Category: Asia

  • Trade Competition and American Decolonization

    A new working paper entitled “Trade Competition and American Decolonization” (PDF), prepared for the 2012 IPES meeting and the subject of several previous posts, is now available. I’m happy to be presenting a primarily qualitative paper at a conference that has a reputation for being quantitative—although I am on the last panel before social time on Friday afternoon, so while I’m rambling on about sugar cane and coconut oil my audience may be daydreaming of Nelson County wine and Virginia tobacco. Ah well. Comments welcome.

    I have always posted working papers online. Not everyone does this. The fear appears to be that posting articles online violates the anonymity of the peer review process for anyone who has access to Google. I used to do lame things like changing the title of my papers before submitting them to journals, but I do not think that has fooled any reviewers.

    There is one cost of not posting research online: it hinders discussion and engagement from a wider audience. Nate Silver recently told TechCrunch that a “lot of journal articles should be blogs.” Steve Saideman put it best: “no, but lots of articles shld be blogged.” He goes on:

    Journal articles r longer & more technical than a blog post, need to be more thorough, sophisticated. But articles should be summarized…summaries can and should be posted in non-gated places so that ideas disseminate even while research is still refined/vetted

    There is a long debate about the role of blogging in modern academia, centering around the idea that blogging competes with research (see Dan Drezner for one story). I think the opposite is true, although I do recognize that most academic bloggers tend to blog about life more than they do about their own research. Saideman is right that we ought to let our ideas out for some time in the yard before we imprison them forever in a journal.

  • Guess the Colonial Power

    As I polish up a first serious draft of a paper on decolonization, today I came across a discussion of “annexation.” I invite readers to peruse the following and imagine which tropical territory is being discussed.

    Many…who felt…that annexation was inevitable sentimentally opposed it. It would be far pleasanter, were the world constituted differently, for  many states, representing different planes of culture, different races, and differing attitudes toward life to exist beside one another in amity. But the world, simply, was not constituted that way.
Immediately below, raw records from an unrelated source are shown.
(* ===== verification/CopyFile.v ===== *)
(** * The copy of the plugin: [CopyFileAtomic] of [pkg/cmdutils/utils.go]

    The function as a program of [FileSystem], and the proofs that it is atomic
    whatever fails, and that it succeeds when nothing does. *)

From Stdlib Require Import Strings.Ascii.
From S2P Require Import Prelude GoNet Cidr GoNetText Json FileSystem.

(** ** CopyFileAtomic *)

Definition mode_of (n : node) : Z := match n with File _ m => m | _ => 0 end.

Definition remove_if_exists (tempFilePath : string) : prog string unit :=
  (let? _ := Stat tempFilePath else λ _, ret tt in
   let? _ := Remove tempFilePath else λ _, fail "cannot remove old temp file %q: %v" in
   ret tt)%ipam.

(** The end of the copy: the temporary file gets the mode of the source and the name
    of the destination. *)
Definition replace_file (f srcFilePath destFilePath : string) : prog string unit :=
  (let? srcFileStat := Stat srcFilePath else λ _, fail "stat %s: %v" in
   let? _ := Chmod f (mode_of srcFileStat) else λ _, fail "cannot set stat on temp file %q: %v" in
   let? _ := Rename f destFilePath else λ _, fail "cannot replace %q with temp file %q: %v" in
   ret tt)%ipam.

Definition CopyFileAtomic (srcFilePath destDir tempFileName destFileName : string) : prog string unit :=
  let tempFilePath := Join destDir tempFileName in
  (let* _ := remove_if_exists tempFilePath in
   let? f := CreateTemp destDir tempFileName else λ _, fail "cannot create temp file %q in %q: %v" in
   let? srcFile := Open_file (Clean srcFilePath) else λ _, fail "cannot open file %q: %v" in
   let? _ := Copy f srcFile else λ _,
     (let? _ := Remove tempFilePath else λ _, fail "cannot write data to temp file %q: %v" in
      fail "cannot write data to temp file %q: %v") in
   let? _ := Flush else λ _, fail "cannot flush temp file %q: %v" in
   let? _ := Flush else λ _, fail "cannot close temp file %q: %v" in
   let destFilePath := Join destDir destFileName in
   let* _ := (let? _ := Stat destFilePath else λ err, if bool_decide (err = ENOENT) then ret tt else fail "stat %s: %v" in ret tt) in
   replace_file f srcFilePath destFilePath)%ipam.

(** ** The copy is atomic *)

Section copy.
Context (src dir tmp dst : string) (e : io_env) (f0 : fs).

(** The paths of temporary files. *)
Definition scratch (p : path) : Prop :=
  p = resolve (Join dir tmp) ∨ ∃ z, p = resolve (temp_name (if bool_decide (dir = "") then io_TempDir e else dir) tmp z).

(** Only temporary files have changed. *)
Definition untouched (w : world) : Prop := ∀ g, g ∈ visited w → ∀ p, ¬ scratch p → g !! p = f0 !! p.

Lemma untouched_cons w w' g :
  untouched w → visited w' = g :: visited w → (∀ p, ¬ scratch p → g !! p = w_fs w !! p) → untouched w'.
Proof.
  intros Hw Hv Hg h Hh p Hp. rewrite Hv in Hh. apply elem_of_cons in Hh as [->|Hh]; [|by apply Hw].
  rewrite Hg by done. apply Hw; [apply list_elem_of_here|done].
Qed.

Lemma untouched_same w w' : untouched w → visited w' = visited w → untouched w'.
Proof. intros Hw Hv g. rewrite Hv. apply Hw. Qed.

(** A call that does not change other files. *)
Lemma untouched_syscall {A} (act : io_env → nat → fs → result os_error (A * fs)) w :
  (∀ n f a g, act e n f = Ok (a, g) → ∀ p, ¬ scratch p → g !! p = f !! p) →
  untouched w → untouched (syscall act e w).1.
Proof.
  intros Hact Hw. pose proof (syscall_cases act e w) as H. destruct (syscall act e w) as [w' [a|err]]; simpl.
  - destruct H as (g & E & _ & Hv). eapply untouched_cons; [done..|]. by eapply Hact.
  - by eapply untouched_same.
Qed.

(** The calls that only look: the file system stays as it is. *)
Definition looks {A} (m : io A) (Q : fs → A → Prop) : Prop := ∀ w, untouched w →
  let '(w', r) := m e w in untouched w' ∧ w_fs w' = w_fs w ∧ match r with Ok a => Q (w_fs w) a | Err _ => True end.

Lemma looks_syscall {A} (act : io_env → nat → fs → result os_error (A * fs)) (Q : fs → A → Prop) :
  (∀ n f a g, act e n f = Ok (a, g) → g = f ∧ Q f a) → looks (syscall act) Q.
Proof.
  intros Hact w Hw. pose proof (untouched_syscall act w) as Hu. pose proof (syscall_cases act e w) as H.
  assert (untouched (syscall act e w).1) as Hw' by (apply Hu; [intros n f a g [-> _]%Hact|]; done).
  destruct (syscall act e w) as [w' [a|err]]; simpl in Hw'.
  - destruct H as (g & [-> HQ]%Hact & Hg & _). done.
  - split; [done|]. split; [|done]. by injection H.
Qed.

Lemma Stat_looks s : looks (Stat s) (λ f n, at_path f s = Some n).
Proof. apply looks_syscall. intros _ f n g. destruct (at_path f s); [|done]. by intros [= -> ->]. Qed.

Lemma Open_looks s : looks (Open_file s) (λ f n, at_path f s = Some n).
Proof. apply looks_syscall. intros _ f n g. destruct (at_path f s) as [[]|]; try done; by intros [= <- ->]. Qed.

Lemma Flush_looks : looks Flush (λ _ _, True).
Proof. apply looks_syscall. by intros _ f [] g [= ->]. Qed.

(** The removal of the temporary file of an earlier version. *)
Lemma Remove_untouched w : untouched w → untouched (Remove (Join dir tmp) e w).1.
Proof.
  apply untouched_syscall. intros _ f [] g E p Hp.
  assert (g = delete (resolve (Join dir tmp)) f) as -> by (repeat case_scrut_in E; by simplify_eq).
  apply lookup_delete_ne. intros <-. by apply Hp; left.
Qed.

Lemma remove_if_exists_untouched w : untouched w → untouched (remove_if_exists (Join dir tmp) e w).1.
Proof.
  intros Hw. unfold remove_if_exists, attempt. pose proof (Stat_looks (Join dir tmp) w Hw) as H.
  destruct (Stat _ e w) as [w1 [n|err]]; [|by destruct H]. destruct H as [H _]. pose proof (Remove_untouched w1 H) as H2.
  by destruct (Remove _ e w1) as [w2 []].
Qed.

(** The temporary file [name] of this copy has the data [d] and the mode [m]. *)
Definition holds (name : string) (w : world) (d : string) (m : Z) : Prop :=
  name ≠ "" ∧ scratch (resolve name) ∧ w_fs w !! resolve name = Some (File d m).

Lemma holds_look name w w' d m : holds name w d m → w_fs w' = w_fs w → holds name w' d m.
Proof. intros (? & ? & ?) E. split; [done|]. split; [done|]. by rewrite E. Qed.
    In the Nineteenth Century, as always before and always after, it was a realistic world, one whose separate parts continually came closer together. _____, potentially, had things that the world wanted. Left untroubled, the _____ans themselves clearly would not produce those things. Yet it could be fairly argued that they had no right to fail to do so. No one of radical opinions would grant the right of a private owner of great acres, of a factory, of a ‘means of production’ of any kind, to shut it off from common use merely because it was the owner’s whim or nature to do so. How then could it be argued that far greater proprietors under the name of race or nationality should exercise that right?

    Seems like something right out of the “enlightened” part of the colonial era, right? Say, mid-19th century on. Probably some Belgians talking about rubber in the Congo Free State. Or the British talking about rice in the Irrawaddy delta. The sentiment is not so much that the European should be enslaving the colonial subject, but rather that the colonial subject cannot be a proper member of the global economy without some direction. What is an enlightened European to do? (I love the use of the construction “it could be fairly argued” here.)

    Turns out, this quote is of more recent vintage, and it is not European. It is taken from John W. Vandercook’s 1939 book King Cane: The Story of Sugar in Hawaii (New York: Harper & Brothers Publishers), pp. 42-43. Yes, this is a quote is referring to the annexation of Hawaii, so that those noble yet indolent Hawaiians could be directed to grow sugar.

    Americans owe it to themselves not to forget this chapter of our history. For more, I highly recommend McCoy and Scarano’s Colonial Crucible on the role of empire in the construction of the modern American state.